A better way to spread the color out is to simply add more focal points. Each new point will use the same color, so just click to add as many points as needed.

Here I’ve added a total of five focal points to the coat:

Adding more focal points to spread out the color of the coat

Adding more focal points to spread out the color.

And now the coat looks better with the color spread out more evenly:

The result after adding more focal points around the coat

The result after adding more focal points around the coat.

How to copy a focal point

Along with clicking to add new focal points, we can also copy an existing focal point.

I want to make the man’s hat the same color as his coat. So I could click on the hat to add a new point. Or I can hold the Alt key, or the Option key on a Mac, and drag a copy of one of my existing focal points onto the hat:

Dragging a copy of an existing focal point

Dragging a copy of an existing focal point.

And now the hat and the coat are the same color:

The man's hat and coat are now the same color

The hat’s color now matches the coat.

How to delete a focal point

If you need to delete a focal point, click on the point to select it and then click the Delete icon (the minus icon) next to the color swatch.

And if you deleted the point by mistake and want to bring it back, you can undo your last step by pressing Ctrl+Z on a Windows PC or Command+Z on a Mac:

Click the minus icon to delete the selected focal point

Click the minus icon to delete the selected focal point.

How to remove color from an area

Notice how the brown from the coat is bleeding into the man’s tie:

The brown color of the coat is extending into the man's tie

The coat color is extending into other areas, like the tie.

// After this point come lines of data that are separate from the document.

(** * Folder Tree Viewer: scanner, size formatting and tree codec

    A shallow embedding of [FolderScanner] and of the export parsers of
    [FolderTreeViewer] (src/folder_tree_viewer.py), with the properties the
    specification states about them. *)

From Stdlib Require Import ZArith List Bool Lia String Ascii Sorting.Sorted
  Sorting.Permutation.
From stdpp Require Import base list gmap.

Local Open Scope Z_scope.
Local Set Warnings "-register-all".

(** ** Python strings

    A Python [str] is a sequence of Unicode code points; [len], slices and
    comparisons all count code points.  The box-drawing glyphs are single
    code points outside ASCII, so a string is a list of code points. *)

Module Str.

Definition char := Z.
Definition str := list char.

(** An ASCII literal of the source as a [str]. *)
Fixpoint lit (s : String.string) : str :=
  match s with
  | EmptyString => []
  | String c s' => Z.of_N (N_of_ascii c) :: lit s'
  end.

Definition BRANCH_GLYPH : char := 9500.   (* U+251C  ├ *)
Definition CORNER_GLYPH : char := 9492.   (* U+2514  └ *)
Definition BAR_GLYPH    : char := 9474.   (* U+2502  │ *)
Definition DASH_GLYPH   : char := 9472.   (* U+2500  ─ *)
Definition SPACE : char := 32.
Definition SLASH : char := 47.
Definition NEWLINE : char := 10.

(** ["├── "], ["└── "], ["│   "] and the blank continuation ["    "]. *)
Definition BRANCH : str := [BRANCH_GLYPH; DASH_GLYPH; DASH_GLYPH; SPACE].
Definition CORNER : str := [CORNER_GLYPH; DASH_GLYPH; DASH_GLYPH; SPACE].
Definition BAR    : str := [BAR_GLYPH; SPACE; SPACE; SPACE].
Definition BLANK  : str := [SPACE; SPACE; SPACE; SPACE].

Fixpoint eqb (a b : str) : bool :=
  match a, b with
  | [], [] => true
  | x :: a', y :: b' => (x =? y) && eqb a' b'
  | _, _ => false
  end.

(** [a < b] and [a <= b] of Python: lexicographic on code points, a proper
    prefix being smaller. *)
Fixpoint ltb (a b : str) : bool :=
  match a, b with
  | _, [] => false
  | [], _ :: _ => true
  | x :: a', y :: b' => (x <? y) || ((x =? y) && ltb a' b')
  end.

Definition leb (a b : str) : bool := negb (ltb b a).

(** [s.startswith(p)] *)
Fixpoint startswith (s p : str) : bool :=
  match p, s with
  | [], _ => true
  | y :: p', x :: s' => (x =? y) && startswith s' p'
  | _ :: _, [] => false
  end.

(** [s.endswith(p)] *)
Definition endswith (s p : str) : bool := startswith (rev s) (rev p).

(** [str.isspace] on one code point, which is also what [\s] matches in a
    [str] pattern and what [str.strip()] removes. *)
Definition isspace (c : char) : bool :=
  ((9 <=? c) && (c <=? 13)) || ((28 <=? c) && (c <=? 32))
  || (c =? 133) || (c =? 160) || (c =? 5760)
  || ((8192 <=? c) && (c <=? 8202))
  || (c =? 8232) || (c =? 8233) || (c =? 8239) || (c =? 8287)
  || (c =? 12288).

(** [s.lstrip()], [s.rstrip()], [s.strip()] *)
Fixpoint lstrip (s : str) : str :=
  match s with
  | c :: s' => if isspace c then lstrip s' else s
  | [] => []
  end.

Definition rstrip (s : str) : str := rev (lstrip (rev s)).
Definition strip (s : str) : str := rstrip (lstrip s).

(** [s.rstrip("/")]: every trailing slash goes. *)
Fixpoint lstrip_char (c : char) (s : str) : str :=
  match s with
  | x :: s' => if x =? c then lstrip_char c s' else s
  | [] => []
  end.

Definition rstrip_char (c : char) (s : str) : str :=
  rev (lstrip_char c (rev s)).

(** The width of the leading whitespace run, which the source obtains as
    the length of group 1 of the pattern anchored at the start that matches
    zero or more whitespace characters. *)
Fixpoint leading_space (s : str) : Z :=
  match s with
  | c :: s' => if isspace c then 1 + leading_space s' else 0
  | [] => 0
  end.

(** [sep.join(parts)] *)
Fixpoint join (sep : str) (parts : list str) : str :=
  match parts with
  | [] => []
  | [p] => p
  | p :: rest => p ++ sep ++ join sep rest
  end.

I’m guessing his tie was probably gray. So to remove the color, I’ll click to add a new focal point on his tie:

Adding a new focal point to change the color of the man's tie

Adding a new focal point to the tie.

Then I’ll click the color swatch:

Clicking the color swatch to change the focal point color.

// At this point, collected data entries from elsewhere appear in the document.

Lemma argsort_position a i :
  i < length a -> exists k, k < length a /\ nth k (np.argsort a) 0 = i.
Proof.
  intro Hi.
  assert (Hin : In i (np.argsort a)).
  { eapply Permutation_in; [symmetry; apply argsort_perm|].
    apply in_seq. lia. }
  destruct (In_nth _ _ 0 Hin) as [k [Hk Hnth]].
  rewrite argsort_length in Hk. eauto.
Qed.

(** The boundary table read at the dense rank of the sorted position [k]
    counts the entries below or equal to the entry found there. *)
Lemma boundary_count a k :
  k < length a ->
  let arr := np.take 0%Q a (np.argsort a) in
  let obs := true :: np.adjacent_neq arr in
  nth (nth k (np.cumsum_bool obs) 0) (np.nonzero obs ++ [length obs]) 0
  = count_le (nth (nth k (np.argsort a) 0) a 0%Q) a.
Proof.
  intros Hk arr obs.
  assert (Hlen : length arr = length a).
  { unfold arr, np.take. now rewrite length_map, argsort_length. }
  assert (Hobs : length obs = length a).
  { unfold obs. simpl. rewrite adjacent_neq_length. lia. }
  rewrite count_of_dense0 by lia.
  change (skipn (S k) obs) with (skipn k (np.adjacent_neq arr)).
  rewrite sorted_run by (try apply take_argsort_sorted; lia).
  rewrite (count_le_perm _ (take_argsort_perm a)).
  unfold arr, np.take.
  rewrite nth_map_in with (d' := 0) by now rewrite argsort_length.
  reflexivity.
Qed.

Lemma take_length {A : Type} (d : A) a idx :
  length (np.take d a idx) = length idx.
Proof. apply length_map. Qed.

Lemma take_nth {A : Type} (d : A) a idx i :
  i < length idx -> nth i (np.take d a idx) d = nth (nth i idx 0) a d.
Proof. intro H. unfold np.take. now rewrite nth_map_in with (d' := 0). Qed.

Lemma rankdata_max_length a : length (scipy.rankdata_max a) = length a.
Proof.
  unfold scipy.rankdata_max.
  rewrite length_map, !take_length, scatter_length, repeat_length.
  apply argsort_length.
Qed.

Lemma rankdata_max_nth a i :
  i < length a ->
  nth i (scipy.rankdata_max a) 0%Z = Z.of_nat (count_le (nth i a 0%Q) a).
Proof.
  intro Hi. unfold scipy.rankdata_max.
  rewrite argsort_length.
  rewrite nth_map_in with (d' := 0)
    by now rewrite !take_length, scatter_length, repeat_length.
  f_equal.
  rewrite !take_nth
    by now rewrite ?take_length, scatter_length, repeat_length.
  destruct (argsort_position a Hi) as [k [Hk Hki]].
  rewrite <- Hki at 1.
  rewrite scatter_nth;
    [| apply argsort_NoDup
     | now rewrite length_seq, argsort_length
     | intros j Hj; rewrite repeat_length; now apply argsort_bound
     | now rewrite argsort_length ].
  rewrite seq_nth by assumption. change (0 + k) with k.
  rewrite (boundary_count a Hk). now rewrite Hki.
Qed.

Lemma count_le_pos x l : In x l -> 1 <= count_le x l.
Proof.
  induction l as [|a r IH]; [intros []|intros [H|H]; rewrite count_le_cons].
  - subst a.
    assert (Qle_bool x x = true) as -> by (apply Qle_bool_iff; lra). lia.
  - specialize (IH H). destruct (Qle_bool a x); lia.
Qed.

Lemma count_le_all x l :
  Forall (fun y => (y <= x)%Q) l -> count_le x l = length l.
Proof.
  induction 1 as [|a r Ha _ IH]; [reflexivity|].
  rewrite count_le_cons, IH. apply Qle_bool_iff in Ha. now rewrite Ha.
Qed.

(** ** Well-formed grids *)

Lemma grid_wf_spec fd :
  grid_wf fd = true ->
  1 <= nsamples fd /\ 1 <= ndim_domain fd /\ 1 <= ndim_image fd
  /\ Forall (fun ax => 1 <= length ax) (sample_points fd)
  /\ Forall (fun s => length s = grid_size fd
                      /\ Forall (fun v => length v = ndim_image fd) s)
       (data_matrix fd)
  /\ length (domain_range fd) = ndim_domain fd.
Proof.
  unfold grid_wf. rewrite !andb_true_iff, !Nat.leb_le, Nat.eqb_eq.
  intros [[[[[Hn Hd] Hi] Hax] Hdm] Hr]. repeat split; try assumption.
  - rewrite forallb_forall in Hax. apply Forall_forall. intros ax Hin.
    specialize (Hax ax Hin). rewrite andb_true_iff, Nat.leb_le in Hax.
    tauto.
  - rewrite forallb_forall in Hdm. apply Forall_forall. intros s Hin.
    specialize (Hdm s Hin). rewrite andb_true_iff, Nat.eqb_eq in Hdm.
    destruct Hdm as [Hl Hv]. split; [exact Hl|].
    rewrite forallb_forall in Hv. apply Forall_forall. intros v Hv'.
    apply Nat.eqb_eq. now apply Hv.
Qed.

Lemma grid_size_pos fd : grid_wf fd = true -> 1 <= grid_size fd.
Proof.
  intro H. destruct (grid_wf_spec fd H) as (_ & _ & _ & Hax & _).
  unfold grid_size.
  assert (G : forall acc, 1 <= acc ->
            1 <= fold_left (fun x y => x * length y) (sample_points fd) acc).
  { induction Hax as [|ax r Hlen _ IH]; intros acc Hacc; simpl;
      [assumption|]. apply IH. nia. }
  apply G. lia.
Qed.

Lemma grid_rows fd :
  grid_wf fd = true -> length (hd [] (data_matrix fd)) = grid_size fd.
Proof.
  intro H. destruct (grid_wf_spec fd H) as (Hn & _ & _ & _ & Hdm & _).
  unfold nsamples in Hn.
  destruct (data_matrix fd) as [|s r]; simpl in *; [lia|].
  inversion Hdm as [|? ? [Hs _] _]; subst. exact Hs.
Qed.

Lemma column_length fd t : length (column fd t) = nsamples fd.
Proof. unfold column. apply length_map. Qed.

(** ** The rank array: one column per grid point *)

Lemma set_column_length t col (R : list (list Z)) :
  length col = length R -> length (set_column t col R) = length R.
Proof.
  intro H. unfold set_column, zip_with.
  rewrite length_map, length_combine. lia.
Qed.
(* ===== verification/_CoqProject ===== *)
-Q . S2P
Prelude.v
Buffers.v
SendEvents.v
Framing.v
JobQueues.v
JobTimers.v
Wire.v
Protocol.v
Messages.v
Accessors.v
Packets.v
Runtime.v
Config.v
Accounts.v
Rooms.v
Sessions.v
SessionSafety.v
SessionTheorems.v
Managers.v
Handlers.v
Users.v
ServerSafety.v
ServerTheorems.v
ServerDemo.v
ServerShutdown.v
ServerProcess.v
ServerService.v
Interleaving.v
Listener.v
ClientEvents.v
Clients.v
ClientSafety.v
ClientTheorems.v
ClientDemo.v
ClientMain.v
Connections.v
UserPrograms.v
UserSafety.v
UserTheorems.v
ConnectionSafety.v
ConnectionTheorems.v
ConnectionDemo.v
ConnectionRefinement.v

Clicking the color swatch to change the focal point’s color.

And in the Color Picker, I’ll choose gray by lowering the Saturation down to 0 percent. Then I’ll click OK:

Choosing gray by lowering the Saturation to 0 in Photoshop's Color Picker.

Choosing gray by lowering the Saturation to 0.

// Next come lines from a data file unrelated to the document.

(* ===== verification/SendEvents.v ===== *)
(** * Overlapped send events

    [IocpEvent], [SendEvent] and the scatter list handed to [WSASend]
    (ServerCore/NetWork/IocpEvent.{h,cpp}).  A send event keeps the buffers of
    one overlapped send and, separately, how much of them the system has
    already taken ([_buffer_index], [_buffer_offset]); the buffers themselves
    are never modified. *)

From stdpp Require Import base list numbers option.
From Stdlib Require Import ZArith Lia.
From S2P Require Import Prelude Buffers.

Inductive EventType := EventType_connect | EventType_disconnect | EventType_Accept
                     | EventType_Recv | EventType_send.

Record SendEvent := mkSendEvent {
  se_send_Buffers : list SendBuffer;
  se_buffer_index : Z;
  se_buffer_offset : Z
}.

#[export] Instance SendEvent_settable : Settable SendEvent :=
  fun r => mkSendEvent (se_send_Buffers r) (se_buffer_index r) (se_buffer_offset r).

Definition SendEvent_new : SendEvent := mkSendEvent [] 0 0.

Definition SendEvent_push (sb : SendBuffer) (ev : SendEvent) : SendEvent :=
  ev <| se_send_Buffers := se_send_Buffers ev ++ [sb] |>.

Definition SendEvent_clear (ev : SendEvent) : SendEvent :=
  ev <| se_send_Buffers := [] |> <| se_buffer_index := 0 |> <| se_buffer_offset := 0 |>.

Definition SendEvent_has_pending_data (ev : SendEvent) : bool :=
  se_buffer_index ev <? zlen (se_send_Buffers ev).

(** The buffers from [_buffer_index] on. *)
Definition SendEvent_rest (ev : SendEvent) : list SendBuffer :=
  drop (Z.to_nat (se_buffer_index ev)) (se_send_Buffers ev).

(** [WSABUF]: the memory from [buf] on, and the [ULONG] length. *)
Record WSABUF := mkWSABUF { wb_buf : bytes; wb_len : Z }.

(** One pass over the remaining buffers; only the first one starts at
    [_buffer_offset]. *)
Fixpoint build_wsabufs_loop (bufs : list SendBuffer) (offset : Z) : list WSABUF :=
  match bufs with
  | [] => []
  | b :: rest =>
      mkWSABUF (drop (Z.to_nat offset) (sb_buffer b))
               (u32 (SendBuffer_get_write_size b - offset))
        :: build_wsabufs_loop rest 0
  end.

Definition SendEvent_build_wsabufs (ev : SendEvent) : list WSABUF :=
  build_wsabufs_loop (SendEvent_rest ev) (se_buffer_offset ev).

(** The [while (numOfBytes > 0)] loop; [bufs] is the buffers from [index] on,
    and [None] is the out-of-range access [_send_Buffers[_buffer_index]]. *)
Fixpoint consume_loop (bufs : list SendBuffer) (index offset numOfBytes : Z)
    : option (Z * Z) :=
  if numOfBytes >? 0 then
    match bufs with
    | [] => None
    | b :: rest =>
        let available := i32 (SendBuffer_get_write_size b - offset) in
        if numOfBytes <? available then Some (index, i32 (offset + numOfBytes))
        else consume_loop rest (index + 1) 0 (i32 (numOfBytes - available))
    end
  else Some (index, offset).

(** The [uint64] sum of the write sizes of the remaining buffers. *)
Definition remaining_bytes (bufs : list SendBuffer) : Z :=
  foldl (fun acc b => u64 (acc + u64 (SendBuffer_get_write_size b))) 0 bufs.

Definition SendEvent_consume_sent_bytes (numOfBytes : Z) (ev : SendEvent)
    : option (bool * SendEvent) :=
  if numOfBytes <=? 0 then Some (false, ev)
  else
    let remaining := u64 (remaining_bytes (SendEvent_rest ev) - u64 (se_buffer_offset ev)) in
    if u64 numOfBytes >? remaining then Some (false, ev)
    else
      match consume_loop (SendEvent_rest ev) (se_buffer_index ev) (se_buffer_offset ev) numOfBytes with
      | None => None
      | Some (index, offset) =>
          Some (true, ev <| se_buffer_index := index |> <| se_buffer_offset := offset |>)
      end.

(** ** Abstract view: the bytes still to be sent *)

Definition payloads (bufs : list SendBuffer) : bytes := concat (SendBuffer_payload <$> bufs).

Definition SendEvent_pending (ev : SendEvent) : bytes :=
  drop (Z.to_nat (se_buffer_offset ev)) (payloads (SendEvent_rest ev)).

(** The bytes a scatter list describes. *)
Definition wsabufs_bytes (ws : list WSABUF) : bytes :=
  concat ((fun w => take (Z.to_nat (wb_len w)) (wb_buf w)) <$> ws).

(** The cursor stays within the buffer it points into, and the sizes are those
    the server can build: a send queue of at most 1000 packets (bounded here by
    [2^14]) of less than [2^16] bytes each. *)
Record SendEvent_wf (ev : SendEvent) : Prop := {
  sew_bufs : Forall (fun b => SendBuffer_wf b /\ sb_write_size b < 2 ^ 16) (se_send_Buffers ev);
  sew_count : zlen (se_send_Buffers ev) <= 2 ^ 14;
  sew_index : 0 <= se_buffer_index ev <= zlen (se_send_Buffers ev);
  sew_offset : match SendEvent_rest ev with
               | [] => se_buffer_offset ev = 0
               | b :: _ => 0 <= se_buffer_offset ev <= sb_write_size b
               end
}.

(** ** Lemmas *)

Lemma payload_len b : SendBuffer_wf b -> zlen (SendBuffer_payload b) = sb_write_size b.
Proof. intros [? ?]. unfold SendBuffer_payload. apply zlen_slice; lia. Qed.

Lemma payloads_cons b bufs : payloads (b :: bufs) = SendBuffer_payload b ++ payloads bufs.
Proof. reflexivity. Qed.

Lemma payloads_app b1 b2 : payloads (b1 ++ b2) = payloads b1 ++ payloads b2.
Proof. unfold payloads. by rewrite fmap_app, concat_app. Qed.

Lemma payloads_snoc bufs b : payloads (bufs ++ [b]) = payloads bufs ++ SendBuffer_payload b.
Proof. rewrite payloads_app. unfold payloads. simpl. by rewrite app_nil_r. Qed.

Abbreviation bufs_ok := (Forall (fun b => SendBuffer_wf b /\ sb_write_size b < 2 ^ 16)).

Lemma payloads_bound bufs : bufs_ok bufs -> 0 <= zlen (payloads bufs) <= zlen bufs * 2 ^ 16.
Proof.
  induction 1 as [|b bufs [Hb Hs] _ IH]; [done|].
  rewrite payloads_cons, zlen_app, zlen_cons, payload_len by done.
  destruct Hb. lia.
Qed.

Lemma remaining_bytes_acc bufs acc :
  bufs_ok bufs -> 0 <= acc -> acc + zlen (payloads bufs) < 2 ^ 64 ->
  foldl (fun a b => u64 (a + u64 (SendBuffer_get_write_size b))) acc bufs
    = acc + zlen (payloads bufs).
Proof.
  intros Hok. revert acc. induction Hok as [|b bufs [Hb Hs] Hok IH]; intros acc Hacc Hlt.
  - unfold payloads; simpl. rewrite zlen_nil. lia.
  - rewrite payloads_cons, zlen_app, payload_len in * by done.
    pose proof (zlen_nonneg (payloads bufs)). destruct Hb. simpl.
    unfold SendBuffer_get_write_size.
    rewrite (u64_small (sb_write_size b)) by lia. rewrite u64_small by lia.
    rewrite IH; lia.
Qed.

Lemma offset_zero_ok bufs :
  bufs_ok bufs -> match bufs with [] => 0 = 0 | b :: _ => 0 <= 0 <= sb_write_size b end.
Proof. intros Hok. destruct Hok as [|b ? [[? ?] ?] ?]; lia. Qed.

Lemma wsabufs_loop_bytes bufs off :
  bufs_ok bufs ->
  match bufs with [] => off = 0 | b :: _ => 0 <= off <= sb_write_size b end ->
  wsabufs_bytes (build_wsabufs_loop bufs off) = drop (Z.to_nat off) (payloads bufs).
Proof.
  intros Hok. revert off. induction Hok as [|b bufs [Hb Hs] Hok IH]; intros off Hoff.
  - by subst.
  - destruct Hb as [Hw Hmax]. unfold wsabufs_bytes in *. simpl.
    rewrite IH by (by apply offset_zero_ok).
    rewrite payloads_cons, drop_app_le
      by (pose proof (payload_len b (conj Hw Hmax)); unfold zlen in *; lia).
    f_equal. unfold SendBuffer_get_write_size. rewrite u32_small by lia.
    unfold SendBuffer_payload, slice; simpl drop.
    replace (Z.to_nat (sb_write_size b))
      with (Z.to_nat off + Z.to_nat (sb_write_size b - off))%nat by lia.
    by rewrite take_drop_commute.
Qed.

Lemma wsabufs_prefix k ws : wsabufs_bytes (take k ws) `prefix_of` wsabufs_bytes ws.
Proof.
  rewrite <- (take_drop k ws) at 2. unfold wsabufs_bytes. rewrite fmap_app, concat_app. by eexists.
Qed.

(** The loop moves the cursor forward by exactly [n] bytes. *)
Lemma consume_loop_spec bufs idx off n :
  bufs_ok bufs -> 0 <= idx -> 0 <= n < 2 ^ 31 ->
  match bufs with [] => off = 0 | b :: _ => 0 <= off <= sb_write_size b end ->
  off + n <= zlen (payloads bufs) ->
  exists k off', consume_loop bufs idx off n = Some (idx + Z.of_nat k, off') /\
    (k <= length bufs)%nat /\
    match drop k bufs with [] => off' = 0 | b :: _ => 0 <= off' <= sb_write_size b end /\
    drop (Z.to_nat off') (payloads (drop k bufs)) = drop (Z.to_nat (off + n)) (payloads bufs).
Proof.
  intros Hok. revert idx off n.
  induction Hok as [|b bufs [Hb Hs] Hok IH]; intros idx off n Hidx Hn Hoff Hle.
  - unfold payloads in Hle; simpl in Hle. rewrite zlen_nil in Hle.
    assert (n = 0) as -> by lia. subst off. exists 0%nat, 0. split; [|done].
    simpl. by rewrite Z.add_0_r.
  - pose proof Hb as [Hw Hmax]. rewrite payloads_cons, zlen_app, payload_len in Hle by done.
    simpl consume_loop. destruct (n >? 0) eqn:En.
    2: { rewrite Z.gtb_ltb in En. bool_lia. assert (n = 0) as -> by lia.
         exists 0%nat, off. rewrite !Z.add_0_r. simpl drop. repeat split; lia || done. }
    rewrite Z.gtb_ltb in En. bool_lia. unfold SendBuffer_get_write_size.
    rewrite (i32_small (sb_write_size b - off)) by lia.
    destruct (n <? sb_write_size b - off) eqn:Ea; bool_lia.
    + exists 0%nat, (off + n). rewrite Z.add_0_r, i32_small by lia. simpl drop.
      repeat split; lia || done.
    + rewrite i32_small by lia.
      destruct (IH (idx + 1) 0 (n - (sb_write_size b - off))) as (k & off' & Hc & Hk & Ho & Hd);
        try lia.
      { by apply offset_zero_ok. }
      exists (S k), off'. split; [rewrite Hc; f_equal; f_equal; lia|].
      split; [simpl; lia|]. split; [exact Ho|]. rewrite payloads_cons. simpl drop. rewrite Hd.
      pose proof (payload_len b Hb) as Hpl. unfold zlen in Hpl.
      rewrite drop_app_ge by lia. f_equal. lia.
Qed.

Section SendEventLemmas.
Context (ev : SendEvent) (Hwf : SendEvent_wf ev).

Lemma rest_ok : bufs_ok (SendEvent_rest ev).
Proof using Hwf. destruct Hwf. by apply Forall_drop. Qed.

Lemma rest_len : zlen (SendEvent_rest ev) <= 2 ^ 14.
Proof using Hwf. destruct Hwf. unfold SendEvent_rest, zlen in *. rewrite length_drop. lia. Qed.

Lemma offset_le : 0 <= se_buffer_offset ev <= zlen (payloads (SendEvent_rest ev)).
Proof using Hwf.
  pose proof rest_ok as Hok. destruct Hwf as [_ _ _ Ho].
  destruct (SendEvent_rest ev) as [|b r] eqn:E.
  { rewrite Ho. pose proof (zlen_nonneg (payloads [])). lia. }
  inversion Hok as [|? ? [Hb _] _]; subst. rewrite payloads_cons, zlen_app, payload_len by done.
  pose proof (zlen_nonneg (payloads r)). lia.
Qed.

Lemma pending_len :
  zlen (SendEvent_pending ev) = zlen (payloads (SendEvent_rest ev)) - se_buffer_offset ev.
Proof using Hwf. pose proof offset_le. unfold SendEvent_pending. apply zlen_drop. lia. Qed.

Lemma remaining_eq :
  u64 (remaining_bytes (SendEvent_rest ev) - u64 (se_buffer_offset ev)) = zlen (SendEvent_pending ev).
Proof using Hwf.
  pose proof rest_ok as Hok. pose proof (payloads_bound _ Hok). pose proof rest_len.
  pose proof offset_le. rewrite pending_len. unfold remaining_bytes.
  rewrite remaining_bytes_acc by (done || lia).
  rewrite (u64_small (se_buffer_offset ev)) by lia. rewrite Z.add_0_l. apply u64_small. lia.
Qed.

Lemma consume_accepts n :
  0 < n <= zlen (SendEvent_pending ev) ->
  exists ev', SendEvent_consume_sent_bytes n ev = Some (true, ev') /\ SendEvent_wf ev' /\
    se_send_Buffers ev' = se_send_Buffers ev /\
    SendEvent_pending ev' = drop (Z.to_nat n) (SendEvent_pending ev).
Proof using Hwf.
  intros Hn. pose proof rest_ok as Hok. pose proof (payloads_bound _ Hok) as Hb.
  pose proof rest_len as Hrl. pose proof offset_le as Ho. pose proof pending_len as Hpl.
  unfold SendEvent_consume_sent_bytes. rewrite remaining_eq.
  rewrite (proj2 (Z.leb_gt _ _)), u64_small, Z_gtb_false by lia.
  pose proof Hwf as [Hbufs Hcnt Hi Hoff].
  destruct (consume_loop_spec (SendEvent_rest ev) (se_buffer_index ev) (se_buffer_offset ev) n)
    as (k & off' & Hc & Hk & Hoff' & Hd); try (done || lia).
  rewrite Hc. eexists; split; [done|].
  assert (SendEvent_rest (ev <| se_buffer_index := se_buffer_index ev + Z.of_nat k |>
                             <| se_buffer_offset := off' |>) = drop k (SendEvent_rest ev)) as Hrest.
  { unfold SendEvent_rest; simpl. rewrite drop_drop. f_equal. lia. }
  split; [|split; [done|]].
  - constructor; rewrite ?Hrest; simpl; try done.
    unfold SendEvent_rest, zlen in *. rewrite length_drop in Hk. lia.
  - unfold SendEvent_pending. rewrite Hrest. simpl. rewrite Hd, drop_drop. f_equal. lia.
Qed.

Lemma consume_rejects n :
  n <= 0 \/ zlen (SendEvent_pending ev) < n < 2 ^ 31 ->
  SendEvent_consume_sent_bytes n ev = Some (false, ev).
Proof using Hwf.
  intros Hn. unfold SendEvent_consume_sent_bytes. destruct (n <=? 0) eqn:E; bool_lia; [done|].
  pose proof (zlen_nonneg (SendEvent_pending ev)).
  rewrite remaining_eq, u64_small, Z_gtb_true by lia. done.
Qed.
End SendEventLemmas.

Lemma SendEvent_clear_wf ev : SendEvent_wf (SendEvent_clear ev).
Proof. constructor; simpl; done || lia. Qed.

(** ** Properties *)

(** The scatter list built for [WSASend] describes exactly the bytes of the event
    that the system has not taken yet, in order, whatever part of the buffers was
    sent before. *)
Theorem build_wsabufs_describes_pending ev :
  SendEvent_wf ev ->
  wsabufs_bytes (SendEvent_build_wsabufs ev) = SendEvent_pending ev.
Proof.
  intros Hwf. unfold SendEvent_build_wsabufs, SendEvent_pending.
  apply wsabufs_loop_bytes; [by apply rest_ok|]. apply Hwf.
Qed.

(** C31: a completion of [n] bytes with [0 < n <=] the pending bytes is accepted, never
    indexes a buffer out of range, and removes exactly the first [n] pending bytes,
    also across buffer boundaries; any other completion size is refused and leaves
    the event as it was. *)
Theorem consume_sent_bytes_exact ev n :
  SendEvent_wf ev -> n < 2 ^ 31 ->
  (0 < n <= zlen (SendEvent_pending ev) ->
     exists ev', SendEvent_consume_sent_bytes n ev = Some (true, ev') /\ SendEvent_wf ev' /\
       se_send_Buffers ev' = se_send_Buffers ev /\
       SendEvent_pending ev' = drop (Z.to_nat n) (SendEvent_pending ev)) /\
  (~ (0 < n <= zlen (SendEvent_pending ev)) ->
     SendEvent_consume_sent_bytes n ev = Some (false, ev)).
Proof.
  intros Hwf Hn. split; intros.
  - by apply consume_accepts.
  - apply consume_rejects; [done|]. lia.
Qed.

Definition demo_send_event : SendEvent :=
  mkSendEvent [mkSendBuffer [1; 2; 3] 3; mkSendBuffer [4; 5] 2; mkSendBuffer [6; 7; 0] 2] 0 1.

Lemma demo_send_event_wf : SendEvent_wf demo_send_event.
Proof.
  constructor; [|vm_compute; intuition congruence..].
  repeat constructor; vm_compute; intuition congruence.
Qed.

Lemma build_wsabufs_witness :
  wsabufs_bytes (SendEvent_build_wsabufs demo_send_event) = [2; 3; 4; 5; 6; 7].
Proof.
  rewrite (build_wsabufs_describes_pending demo_send_event demo_send_event_wf). reflexivity.
Defined.

Lemma consume_sent_bytes_witness :
  exists ev', SendEvent_consume_sent_bytes 3 demo_send_event = Some (true, ev') /\
    SendEvent_pending ev' = [5; 6; 7].
Proof.
  destruct (proj1 (consume_sent_bytes_exact demo_send_event 3 demo_send_event_wf eq_refl))
    as (ev' & H & _ & _ & Hp); [vm_compute; intuition congruence|].
  exists ev'. split; [exact H|]. rewrite Hp. reflexivity.
Defined.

I’ll add another focal point to the top of the tie, also set to gray, to spread the color out:

Adding a second gray focal point to the tie

Adding a second gray focal point to the tie.

And that looks better. Making the tie gray also cleaned up most of the brown that was bleeding into his shirt:

The brown from the tie has been removed

The brown from the tie has been removed.

Watch for shifting colors

Sometimes, adding a new color to one area causes the color in another area to shift. And looking at the previous image, we see that after adding gray to the tie, the left side of the coat has lost some of its saturation.

So to fix that, I’ll click on one of the existing focal points on the coat to switch my color from gray back to brown:

Selecting a previous focal point to switch colors

Selecting a previous focal point to switch colors.

And then I’ll click to add a few more focal points to the coat:

Adding more focal points to the coat

Adding more focal points the areas with lower saturation.

And now the saturation in restored:

The coat is more evenly colorized once again

The coat is more evenly colorized once again.

Saving other problem areas for later

There are still a few problems though, like in the bottom of the image where the brown from the coat sleeve is bleeding into the background. But rather than trying to fix it with focal points, I’ll show you how to paint away problems like this with the Brush Tool at the end of the tutorial:

A problem with the color that can more easily be fixed later with the Brush Tool

A problem that can more easily be fixed later with the Brush Tool.

Coloring the woman’s coat

I also want to change the color of the woman’s coat. So in the preview image, I’ll click on her coat to add a new focal point:

Adding a new focal point to the woman's coat in Photoshop's Colorize filter

Clicking to add a new focal point to the woman’s coat.

And since I don’t want to use the same color that I used for the man’s coat, I’ll click the color swatch:

Clicking the color swatch to change the color of the woman's coat

Clicking the color swatch.

For her coat, I’ll go with a shade of red by changing the Hue to 0 degrees. I’ll leave the Saturation at 40 percent and the Brightness at 50 percent, and I’ll click OK:

Choosing red for the woman's coat from Photoshop's Color Picker

Choosing red for the woman’s coat.

Of course, I don’t know what the original colors were so I’m just choosing colors that I think look good. And here’s the initial result using a single focal point:

The initial colorize effect on the woman's coat

The initial color effect using one focal point.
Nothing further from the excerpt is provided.